Wolfsabschüsse sollen erleichtert werden. Das findet Eckard Fuhr vom ökologischen Jagdverein auch vernünftig. Allerdings werde die Gefahr durch Wölfe für die Weidetierhaltung übertrieben - der Politik wirft Fuhr "hysterische Propaganda" vor.

rbb: Herr Fuhr, wie bewerten Sie den Gesetzentwurf, der da gestern verabschiedet wurde?

Eckhard Fuhr: Ich halte diesen Gesetzentwurf alles in allem für vernünftig, weil er bestimmte drängende Probleme löst. Es geht vor allem einmal um die Rechtssicherheit derjenigen, die beauftragt werden, Wölfe zu schießen, die Schaden anrichten. Die waren bisher immer von dem Risiko bedroht, ihren Jagdschein zu verlieren, wenn  sie aus Versehen den falschen Wolf schossen. Das kann für Förster, die ja beruflich jagen müssen, oder für Berufsjäger zu einer existenziell bedrohlichen Situation werden. Und das wird durch die Änderung des Bundesnaturschutzgesetzes ausgeschlossen – soweit man das absehen kann. Das heißt: Wenn der falsche Wolf tot ist  – also nicht der, der zugebissen hat, das kann man ja so eindeutig auch selten sagen - dann bedeutet das nicht das berufliche Aus für denjenigen, der ihn erlegt hat.

Eckhard Fuhr (Quelle: privat)
Eckhard Fuhr vom ökologischen Jagdverein Brandenburg | Bild: privat

Trotzdem muss für jeden Abschuss die Genehmigung einer Behörde da sein. Wie kann ich mir das konkret vorstellen – ich sehe da einen Wolf und dann muss ich erstmal beim Amt anrufen?

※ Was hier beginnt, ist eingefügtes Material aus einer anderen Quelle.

(** The tokens of a line made of a prefix, a command word and a last
    part. *)
Lemma split_prefix_command prefix command rest :
  all_chars plain prefix = true → prefix ≠ "" →
  all_chars plain command = true → command ≠ "" →
  Shlex.split (prefix ++ " " ++ command ++ " " ++ rest)
  = match Shlex.read Shlex.Blank Shlex.Blank false "" rest with
    | Return tokens => Return (prefix :: command :: tokens)
    | Raise e => Raise e
    end.
Proof.
  intros Hp Hp' Hc Hc'. unfold Shlex.split.
  change (" " ++ command ++ " " ++ rest) with (String " " (command ++ String " " rest)).
  rewrite read_word_then_blank by done.
  rewrite read_word_then_blank by done.
  by destruct (Shlex.read Shlex.Blank Shlex.Blank false "" rest).
Qed.



(** X8.  [/slackbot suspend <task_name>] and [/slackbot abandon
    <task_name>], as the docstring writes them: for every prefix and
    every task name made of plain characters — no white space, quote
    or backslash — and not empty, the name without a colon, the line
    parses to the record of that command and that name. *)
Theorem suspend_abandon_line prefix command tn :
  command = "suspend" ∨ command = "abandon" →
  all_chars plain prefix = true → prefix ≠ "" →
  all_chars plain tn = true → tn ≠ "" → occurs ":" tn = false →
  slackbot_command_parse (prefix ++ " " ++ command ++ " " ++ tn) prefix
  = Return (display (VStr command) (VStr tn) (VStr "") (VStr "") (VStr "")).
Proof.
  intros Hcmd Hp Hp' Htn Htn' Hcolon.
  assert (Htok : Shlex.split (prefix ++ " " ++ command ++ " " ++ tn)
                 = Return [prefix; command; tn]).
  { rewrite split_prefix_command; try done.
    - by rewrite read_last_word.
    - by destruct Hcmd as [->| ->].
    - by destruct Hcmd as [->| ->]. }
  rewrite (parse_tokens _ _ _ _ _ _ Htok), String.eqb_refl, split_single by done.
  f_equal. apply record_of_accepts.
  destruct Hcmd as [->| ->]; [by apply accepts_suspend | by apply accepts_abandon].
Qed.

Lemma suspend_abandon_line_witness :
  slackbot_command_parse ("!bot" ++ " " ++ "abandon" ++ " " ++ "task-7") "!bot"
  = Return (display (VStr "abandon") (VStr "task-7") (VStr "") (VStr "") (VStr "")).
Proof.
  apply suspend_abandon_line; try done. by right.
Defined.






(** ** Quotes left open, blanks in front *)

(** Inside quotes that the rest of the text never closes, the lexer
    reaches the end of the text and raises. *)
Lemma read_quote_never_closed q body :
  occurs q body = false →
  (∀ es quoted token,
     Shlex.read (Shlex.Quoted q) es quoted token body = Raise ValueError)
  ∧ (∀ e quoted token,
       Shlex.read (Shlex.Escaped e) (Shlex.Quoted q) quoted token body
       = Raise ValueError).
Proof.
  induction body as [|c body IH]; [done|].
  simpl. intros [Hc Hbody]%orb_false_iff.
  destruct (IH Hbody) as [IHq IHe]. split.
  - intros es quoted token. rewrite Hc.
    destruct (Shlex.escape c && Shlex.escapedquotes q); [apply IHe | apply IHq].
  - intros e quoted token. apply IHq.
Qed.

(** Before the first quote or backslash, the lexer is between tokens
    with nothing collected, or inside a word. *)
Lemma read_until_quote pre q body st es quoted token :
  all_chars unquoting pre = true → Shlex.quotes q = true →
  occurs q body = false →
  (st = Shlex.Blank ∧ token = "" ∧ quoted = false)
  ∨ (st = Shlex.Word ∧ Py.nonempty token = true) →
  Shlex.read st es quoted token (pre ++ String q body) = Raise ValueError.
Proof.
  intros Hpre Hq Hbody. revert st es quoted token.
  assert (Hqw : Shlex.whitespace q = false ∧ Shlex.escape q = false).
  { unfold Shlex.quotes in Hq. apply orb_true_iff in Hq as [Hq|Hq];
      apply Ascii.eqb_eq in Hq as ->; done. }
  destruct Hqw as [Hqw Hqe].
  induction pre as [|c pre IH]; intros st es quoted token Hst.
  - change ("" ++ String q body) with (String q body).
    destruct Hst as [(-> & -> & ->)|[-> Hne]]; simpl; rewrite Hqw, ?Hqe, Hq;
      apply (read_quote_never_closed q body Hbody).
  - simpl in Hpre. apply andb_true_iff in Hpre as [Hc Hpre].
    specialize (IH Hpre). unfold unquoting in Hc.
    apply negb_true_iff, orb_false_iff in Hc as [Hcq Hce].
    rewrite append_cons.
    destruct Hst as [(-> & -> & ->)|[-> Hne]]; simpl; rewrite Hcq, Hce.
    + destruct (Shlex.whitespace c); apply IH; auto.
    + destruct (Shlex.whitespace c).
      * rewrite Hne. simpl. unfold Shlex.emit. rewrite Hne, andb_false_r.
        rewrite IH; auto.
      * apply IH. right. split; [done|]. apply nonempty_add.
Qed.

(** X11.  A quote that opens after text free of quotes and
    backslashes, and that the rest of the line never closes, makes
    [shlex.split] raise [ValueError]; the parser catches it and
    returns the empty dictionary. *)
Theorem unclosed_quote_is_empty pre q body prefix :
  all_chars unquoting pre = true → Shlex.quotes q = true →
  occurs q body = false →
  Shlex.split (pre ++ String q body) = Raise ValueError
  ∧ slackbot_command_parse (pre ++ String q body) prefix = Return ∅.
Proof.
  intros Hpre Hq Hbody.
  assert (Hsplit : Shlex.split (pre ++ String q body) = Raise ValueError).
  { unfold Shlex.split. apply read_until_quote; auto. }
  split; [done|]. by rewrite parse_closed_form, Hsplit.
Qed.

Lemma unclosed_quote_is_empty_witness :
  Shlex.split ("/slackbot create myTaskA:" ++ String "'" "plain vanilla task:1:10")
  = Raise ValueError
  ∧ slackbot_command_parse
      ("/slackbot create myTaskA:" ++ String "'" "plain vanilla task:1:10")
      "/slackbot" = Return ∅.
Proof.
  apply unclosed_quote_is_empty; reflexivity.
Defined.

(** X12.  White space in front of the line is skipped: the tokens and
    the result are those of the line without it. *)
Theorem leading_blanks_ignored blanks line prefix :
  all_chars Shlex.whitespace blanks = true →
  Shlex.split (blanks ++ line) = Shlex.split line
  ∧ slackbot_command_parse (blanks ++ line) prefix
    = slackbot_command_parse line prefix.
Proof.
  intros Hb.
  assert (Hsplit : Shlex.split (blanks ++ line) = Shlex.split line).
  { unfold Shlex.split. induction blanks as [|c blanks IH]; [done|].
    simpl in Hb. apply andb_true_iff in Hb as [Hc Hb].
    rewrite append_cons. simpl. rewrite Hc. by apply IH. }
  split; [done|]. by rewrite !parse_closed_form, Hsplit.
Qed.

Lemma leading_blanks_ignored_witness :
  Shlex.split ("  " ++ "/slackbot suspend myTaskB")
  = Shlex.split "/slackbot suspend myTaskB"
  ∧ slackbot_command_parse ("  " ++ "/slackbot suspend myTaskB") "/slackbot"
    = slackbot_command_parse "/slackbot suspend myTaskB" "/slackbot".
Proof.
  apply leading_blanks_ignored. reflexivity.
Defined.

Zunächst geht es einmal darum, dass Wölfe abgeschossen werden dürfen, die ordnungsgemäß geschützte Weidetiere reißen -  die also den ordnungsgemäßen Herdenschutz mit Elektrozäunen überwinden. Es geht nicht darum, dass ein Schaf irgendwo am Waldrand angebunden wird und das holt sich der Wolf – dieser Wolf wird nicht totgeschossen, sondern wenn er in geschützte Herden einbricht. Wenn das zum zweiten Mal passiert, dann kann das zuständige Amt – das Landesumweltamt in Brandenburg wäre das – eine Abschusserlaubnis erteilen und jemanden damit beauftragen. Das soll ja zeitnah und ortsnah am Geschehen passieren. Und dann ist der nachts an dieser Schafkoppel und wartet ab, was passiert. Wenn sich ein Wolf oder ein Rudel nähert und dabei ist, den Zaun zu überwinden, dann kann er einen dieser Wölfe schießen. In der Regel wird das zur Folge haben, dass die anderen es sich überlegen, ob sie wiederkommen. Wenn sie trotzdem wiederkommen, kann ein weiterer Wolf geschossen werden.

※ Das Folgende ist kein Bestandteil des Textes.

Lemma emitted_wellFormed files i pf c' :
  Forall wellFormedFile files → files !! i = Some pf →
  c' ∈ emittedCues i (appliedShift ∅ files i) pf →
  ∃ c s e, c ∈ cues pf ∧ endMs c = Num e
           ∧ startMs c' = nadd (Num s) (precedingDuration ∅ files i)
           ∧ endMs c' = nadd (Num e) (precedingDuration ∅ files i)
           ∧ 0 ≤ s ∧ s ≤ e.
Proof.
  intros Hwf Hi. rewrite appliedShift_wellFormed
    by (done || (apply lookup_lt_Some in Hi; lia)).
  intros (c & Hc & Hc')%list_elem_of_omap.
  pose proof (Forall_lookup_1 _ _ _ _ Hwf Hi) as Hfile.
  destruct Hfile as (_ & Hcues & _). eapply Forall_forall in Hcues; [|exact Hc].
  destruct (shifted_wellFormed i (precedingDuration ∅ files i) c Hcues)
    as (s & e & Hs & He & ? & ? & Hsh).
  rewrite Hsh in Hc'. injection Hc' as <-. by exists c, s, e.
Qed.

(** On well-formed files without overrides, the flat output is in
    chronological order: each cue ends before the next one starts. *)
Lemma flatOutput_chronological files :
  Forall wellFormedFile files →
  StronglySorted precedes (flatOutput ∅ files)
  ∧ Forall orderlyCue (flatOutput ∅ files).
Proof.
  intros Hwf. split.
  - apply StronglySorted_concat_imap.
    + intros i pf Hi. pose proof (lookup_lt_Some _ _ _ Hi) as Hlt.
      rewrite appliedShift_wellFormed by (done || lia).
      apply emittedCues_sorted.
      * by apply precedingDuration_nonneg; [|lia].
      * by destruct (Forall_lookup_1 _ _ _ _ Hwf Hi) as (_ & _ & ?).
    + intros i j pf pf' x y Hij Hi Hj Hx Hy.
      pose proof (lookup_lt_Some _ _ _ Hi) as Hilt.
      pose proof (lookup_lt_Some _ _ _ Hj) as Hjlt.
      destruct (emitted_wellFormed files i pf x Hwf Hi Hx)
        as (c & s & e & Hc & Hce & _ & Hxe & _ & _).
      destruct (emitted_wellFormed files j pf' y Hwf Hj Hy)
        as (_ & s' & e' & _ & _ & Hys & _ & Hs' & _).
      unfold precedes. rewrite Hxe, Hys.
      pose proof (Forall_lookup_1 _ _ _ _ Hwf Hi) as Hfile.
      destruct (wellFormedFile_duration pf i Hfile) as (m & Hdur & _ & Hmax).
      specialize (Hmax c e Hc Hce).
      destruct (precedingDuration_nonneg files i Hwf ltac:(lia)) as [Hpos_i _].
      destruct (precedingDuration_nonneg files j Hwf ltac:(lia)) as [Hpos_j Hdouble_j].
      apply (nleb_trans _ (precedingDuration ∅ files (S i))).
      * rewrite (precedingDuration_S ∅ files i pf Hi), Hdur.
        rewrite (nadd_comm (precedingDuration ∅ files i) (Num m)).
        by apply nadd_mono_l.
      * apply (nleb_trans _ (precedingDuration ∅ files j)).
        -- apply precedingDuration_mono; (done || lia).
        -- by apply nadd_ge_shift.
  - apply Forall_forall. intros x (i & pf & Hi & Hx)%elem_of_concat_imap.
    pose proof (lookup_lt_Some _ _ _ Hi) as Hilt.
    destruct (emitted_wellFormed files i pf x Hwf Hi Hx)
      as (_ & s & e & _ & _ & Hs & He & ? & ?).
    destruct (precedingDuration_nonneg files i Hwf ltac:(lia)) as [Hpos Hdouble].
    unfold orderlyCue. rewrite Hs, He. split.
    + eapply nleb_trans; [exact Hpos|]. by apply nadd_ge_shift.
    + by apply nadd_mono_l.
Qed.

Lemma precedes_startLe l :
  Forall orderlyCue l → StronglySorted precedes l → StronglySorted startLe l.
Proof.
  intros Hwf. induction 1 as [|c l Hsorted IH Hc]; [constructor|].
  apply Forall_cons in Hwf as [[_ Hse] Hwf].
  constructor; [by apply IH|]. apply Forall_forall. intros y Hy.
  eapply Forall_forall in Hc; [|exact Hy]. unfold precedes, startLe in *.
  by eapply nleb_trans.
Qed.
(** X15. [se_config_read] stops at the first block that fails: when the
    chip answers the Read of block [k] with an error frame, the result is
    -1; the [k] blocks read before are in [config] and the rest of [config]
    is as it was; no further block is asked for; and the chip is sent to
    sleep all the same. *)
Theorem config_read_stops_at_error {seh : se_h}
    (blocks : list (list Z)) (code : Z) (config : list Z)
    (rest : list (list Z)) (s : state) :
  (length blocks < 4)%nat ->
  OP_Read <> OP_Info -> is_byte code ->
  Forall (fun p => bytes p /\ length p = 32%nat) blocks ->
  32 * Z.of_nat (length blocks) <= lenZ config ->
  uart_rx s = map response_run blocks ++ response_run [code] :: rest ->
  exists s',
    se_config_read config s
    = Some ((-1, concat blocks ++ skipn (32 * length blocks) config), s') /\
    uart_rx s' = rest /\
    uart_tdr s'
    = uart_tdr s ++ config_read_wire (length blocks) 0
      ++ (0 :: serialize (command_frame OP_Read 0x80
                            (Z.shiftl (Z.of_nat (length blocks)) 3) [] 0))
      ++ serialize_byte IOFLAG_TX ++ serialize_byte IOFLAG_SLEEP.
Proof.
  intros Hn Hop Hcode Hall Hlen Hrx.
  destruct (config_read_loop_error blocks 4 0 code config rest s)
    as (s1 & Hloop & Hrest & Htdr); try assumption; try lia.
  change (Z.to_nat (32 * 0)) with 0%nat in Hloop.
  rewrite Z.add_0_l in Hloop, Htdr. cbn [firstn app] in Hloop.
  replace (Z.to_nat (32 * Z.of_nat (length blocks)))
    with (32 * length blocks)%nat in Hloop by lia.
  eexists. split; [|split].
  - unfold se_config_read. erewrite bind_some by exact Hloop. cbv beta iota.
    erewrite bind_some by apply send_bits_tdr. reflexivity.
  - rewrite uart_rx_push_tdr. exact Hrest.
  - rewrite uart_tdr_push_tdr, Htdr, <- !app_assoc. reflexivity.
Qed.

(** ** AuthProtocol: pairing against an answering chip *)

Section Pairing.
Context {seh : se_h} {sha : sha256_h} {secrets : secrets_h}.

Lemma checkmac_request_length (secret tempkey od : list Z) :
  length od = 32%nat ->
  length (checkmac_request secret tempkey od) = 77%nat.
Proof.
  intros Hod. unfold checkmac_request.
  rewrite !length_app, SHA256_length, !length_firstn, Hod. reflexivity.
Qed.

Lemma skipn_rng_after (n : nat) (s : state) :
  rng_tape (rng_after n s) = skipn n (rng_tape s).
Proof. destruct s; reflexivity. Qed.

(** One CheckMac exchange with a chip that answers the Nonce command with
    32 random bytes and the CheckMac command with a status byte. *)
Lemma checkmac_answered (keynum status : Z) (secret randout : list Z)
                        (rest : list (list Z)) (s : state) :
  bytes randout -> length randout = 32%nat ->
  is_byte status ->
  uart_rx s = response_run randout :: response_run [status] :: rest ->
  exists s',
    se_checkmac keynum secret s = Some (if status =? 0 then 0 else -2, s') /\
    uart_rx s' = rest /\
    rng_tape s' = skipn 52 (rng_tape s) /\
    ends_asleep s'.
Proof.
  intros Hb Hl Hst Hrx.
  set (s0 := rng_after 32 s).
  set (num_in := rng_next 20 s0).
  set (s1 := nonce_done num_in (rng_after 20 s0)).
  assert (Hn : se_pick_nonce num_in (uninit 32) (rng_after 20 s0)
               = Some ((0, nonce_tempkey randout num_in), s1)).
  { apply pick_nonce_ok with (rest := response_run [status] :: rest);
      try assumption.
    - unfold num_in. rewrite rng_next_length. lia.
    - reflexivity. }
  assert (Hrx1 : uart_rx s1 = response_run [status] :: rest).
  { unfold s1. rewrite uart_rx_nonce_done, uart_rx_rng_after.
    unfold s0. rewrite uart_rx_rng_after, Hrx. reflexivity. }
  set (req := checkmac_request secret (nonce_tempkey randout num_in) (rng_next 32 s)).
  assert (Hc : (se_write OP_CheckMac 0x01 (u8 keynum) req 77 ;; se_read1) s1
               = Some (status, answered OP_CheckMac 0x01 (u8 keynum) req 77 s1)).
  { apply exchange1_ok with (rest := rest); try assumption.
    change (u8 77) with 77. unfold lenZ, req.
    rewrite checkmac_request_length by apply rng_next_length. lia. }
  eexists. split; [exact (se_checkmac_eq keynum secret _ _ _ _ _ Hn Hc)|].
  split; [|split].
  - rewrite uart_rx_asleep, uart_rx_answered, Hrx1. reflexivity.
  - unfold asleep. rewrite rng_tape_push_tdr, rng_tape_answered.
    unfold s1, nonce_done, asleep.
    rewrite rng_tape_push_tdr, rng_tape_answered, skipn_rng_after.
    unfold s0. rewrite skipn_rng_after, skipn_skipn. reflexivity.
  - apply asleep_ends_asleep.
Qed.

Nun ist die CDU-Landwirtschaftsministerin Julia Klöckner der Ansicht, dass man es soweit eigentlich gar nicht kommen lassen müsste, dass man die Zahl der Wölfe regulieren muss und dass man sie also auch vorbeugend töten sollte.

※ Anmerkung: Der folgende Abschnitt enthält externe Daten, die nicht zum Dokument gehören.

(** What Node accepts as a header value: the tab and the code units from 32
    to 126 and from 128 to 255. *)
Definition node_accepts (name : jstring) (v : value) : bool :=
  forallb (fun c => (c =? 9) || (32 <=? c) && (c <=? 126)
                    || (128 <=? c) && (c <=? 255))%N
          (ToString v).

(** A stream that reports no error, and one that reports an error before
    anything was written. *)
Definition no_errors (args : list jstring) : list bool := [].
Definition early_error (args : list jstring) : list bool := [false].

(** Metadata whose title has an ideographic space (U+3000), which [\s]
    keeps. *)
Definition metadata_wide_space : metadata :=
  {| title := VStr [65; 12288; 66]%N; thumbnail := VNull; uploader := VNull;
     duration_string := VNull;
     formats :=
       Some [mk_raw "18" "mp4" "640x360" VUndefined (VNum 360) "avc1"
                    (VNum 1000) VNull] |}.

(** Metadata without a format list, and metadata whose title is [null]. *)
Definition metadata_no_formats : metadata :=
  {| title := VStr (lit "Clip"); thumbnail := VNull; uploader := VNull;
     duration_string := VNull; formats := None |}.
Definition metadata_null_title : metadata :=
  {| title := VNull; thumbnail := VNull; uploader := VNull;
     duration_string := VNull; formats := Some formats_nine |}.

(** Example worlds and inputs for the properties of the start-up code. *)
Definition join_slash (a b : jstring) : jstring := a ++ lit "/" ++ b.
Definition linux_fresh : Startup.world :=
  {| Startup.platform := lit "linux"; Startup.dirname := lit "/srv/app";
     Startup.env_PORT := None; Startup.binary_exists := false;
     Startup.download_succeeds := true; Startup.chmod_succeeds := false;
     Startup.listen := Startup.CallsBack |}.
Definition linux_offline : Startup.world :=
  {| Startup.platform := lit "linux"; Startup.dirname := lit "/srv/app";
     Startup.env_PORT := Some (lit "8080"); Startup.binary_exists := false;
     Startup.download_succeeds := false; Startup.chmod_succeeds := true;
     Startup.listen := Startup.CallsBack |}.
Definition linux_bad_port : Startup.world :=
  {| Startup.platform := lit "linux"; Startup.dirname := lit "/srv/app";
     Startup.env_PORT := Some (lit "70000"); Startup.binary_exists := true;
     Startup.download_succeeds := false; Startup.chmod_succeeds := true;
     Startup.listen := Startup.ListenThrows |}.

(** * Properties *)

(** ** Values and strings *)

Lemma strict_eq_true (a b : value) : strict_eq a b = true <-> a = b.
Proof. unfold strict_eq. apply bool_decide_eq_true. Qed.

Lemma strict_ne_true (a b : value) : strict_ne a b = true <-> a <> b.
Proof.
  unfold strict_ne, strict_eq. rewrite negb_true_iff. apply bool_decide_eq_false.
Qed.

(** *** The number model *)

Lemma nearest_double_small (n : Z) :
  0 <= n < 2 ^ 53 -> nearest_double n = Some n.
Proof.
  intros Hn. unfold nearest_double.
  assert (He : Z.max 0 (Z.log2 n - 52) = 0).
  { destruct (Z.eq_dec n 0) as [->|Hne]; [reflexivity|].
    assert (Z.log2 n < 53) by (apply Z.log2_lt_pow2; lia). lia. }
  rewrite He, Z.shiftr_0_r, !Z.shiftl_0_r.
  replace (n - n) with 0 by lia. change (2 * 0 <? 2 ^ 0) with true.
  cbv iota.
  destruct (Z.ltb_spec n (2 ^ 1024)) as [_|Hge]; [reflexivity|].
  exfalso. assert (2 ^ 53 < 2 ^ 1024) by (apply Z.pow_lt_mono_r; lia). lia.
Qed.

(** An integer below 2^53 in magnitude is a double. *)
Lemma to_double_small (z : Z) : Z.abs z < 2 ^ 53 -> to_double z = Finite z.
Proof.
  intros Hz. unfold to_double.
  rewrite nearest_double_small by lia. f_equal.
  destruct z; simpl; lia.
Qed.

Lemma nearest_double_positive (n v : Z) :
  0 < n -> nearest_double n = Some v -> 0 < v < 2 ^ 1024.
Proof.
  intros Hn. unfold nearest_double.
  set (e := Z.max 0 (Z.log2 n - 52)).
  assert (He : 0 <= e) by (unfold e; lia).
  assert (Hpow : 2 ^ e <= n).
  { unfold e. destruct (Z.max_spec 0 (Z.log2 n - 52)) as [[_ ->]|[_ ->]].
    - transitivity (2 ^ Z.log2 n); [|apply Z.log2_spec, Hn].
      apply Z.pow_le_mono_r; lia.
    - simpl. lia. }
  assert (Hq : 1 <= Z.shiftr n e).
  { rewrite Z.shiftr_div_pow2 by exact He.
    apply Z.div_le_lower_bound; lia. }
  set (q := Z.shiftr n e) in *.
  set (q' := if 2 * (n - Z.shiftl q e) <? 2 ^ e then q
             else if 2 ^ e <? 2 * (n - Z.shiftl q e) then q + 1
             else if Z.even q then q else q + 1).
  assert (Hq' : 1 <= q').
  { unfold q'. repeat match goal with |- context [if ?b then _ else _] =>
                                        destruct b end; lia. }
  destruct (Z.ltb_spec (Z.shiftl q' e) (2 ^ 1024)) as [Hlt|_]; [|discriminate].
  intros [= <-]. split; [|exact Hlt].
  rewrite Z.shiftl_mul_pow2 by exact He.
  assert (0 < 2 ^ e) by (apply Z.pow_pos_nonneg; lia). nia.
Qed.

(** A number [to_double] returns is in range and has the sign of the
    integer. *)
Lemma to_double_rank (z : Z) :
  Z.abs (rank (to_double z)) <= 2 ^ 1024 /\
  (rank (to_double z) <= 0 <-> z <= 0) /\
  (forall v, to_double z = Finite v -> Z.abs v < 2 ^ 1024).
Proof.
  assert (Hbig : 0 < 2 ^ 1024) by (apply Z.pow_pos_nonneg; lia).
  unfold to_double.
  destruct (Z.eq_dec z 0) as [->|Hz].
  { change (Z.abs 0) with 0.
    rewrite (nearest_double_small 0)
      by (split; [lia|apply Z.pow_pos_nonneg; lia]).
    simpl rank. repeat split; try lia. intros v [= <-]. simpl. lia. }
  destruct (nearest_double (Z.abs z)) as [v|] eqn:E.
  - apply nearest_double_positive in E; [|lia].
    simpl rank. repeat split; try (destruct z; simpl in *; nia).
    intros v' [= <-]. destruct z; simpl in *; nia.
  - destruct (Z.ltb_spec z 0); simpl rank; repeat split; try lia; discriminate.
Qed.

Ich halte das für absoluten Unsinn. Erstens lässt sich allein durch die Lebensweise und das Wanderverhalten der Wölfe so etwas wie eine wolfsfreie Zone, und das steckt ja hinter dieser Idee, gar nicht aufrechterhalten. Man muss überall in Deutschland mit Wölfen rechnen, die auch Weidetiere erbeuten, wenn die nicht geschützt sind. Eine wolfsfreie Zone ist ehrlich gesagt eine ziemliche Schnapsidee.

Aber können Sie die Angst der Bauern und die Emotionalität nachvollziehen? 667 Weidetiere sind im vergangenen Jahr von Wölfen angegriffen worden.

Ja, das sind schon viele, aber gemessen an der Gesamtzahl der Weidetiere relativiert sich das wieder. In Brandenburg geht es zum Beispiel immer um die vielen Kälber, die gerissen werden. Wir haben 90.000 Mutterkühe in Brandenburg, das heißt: 90.000 Kälber werden da im Jahr geboren. Von denen werden 60 oder 70 gerissen - mutmaßlich gerissen, denn vielleicht hat der Wolf auch nur tote Kälber angefressen. Das ist ja alles gar nicht so sicher zu sagen.

Wie kann man denn den Menschen die Angst vor dem Wolf nehmen?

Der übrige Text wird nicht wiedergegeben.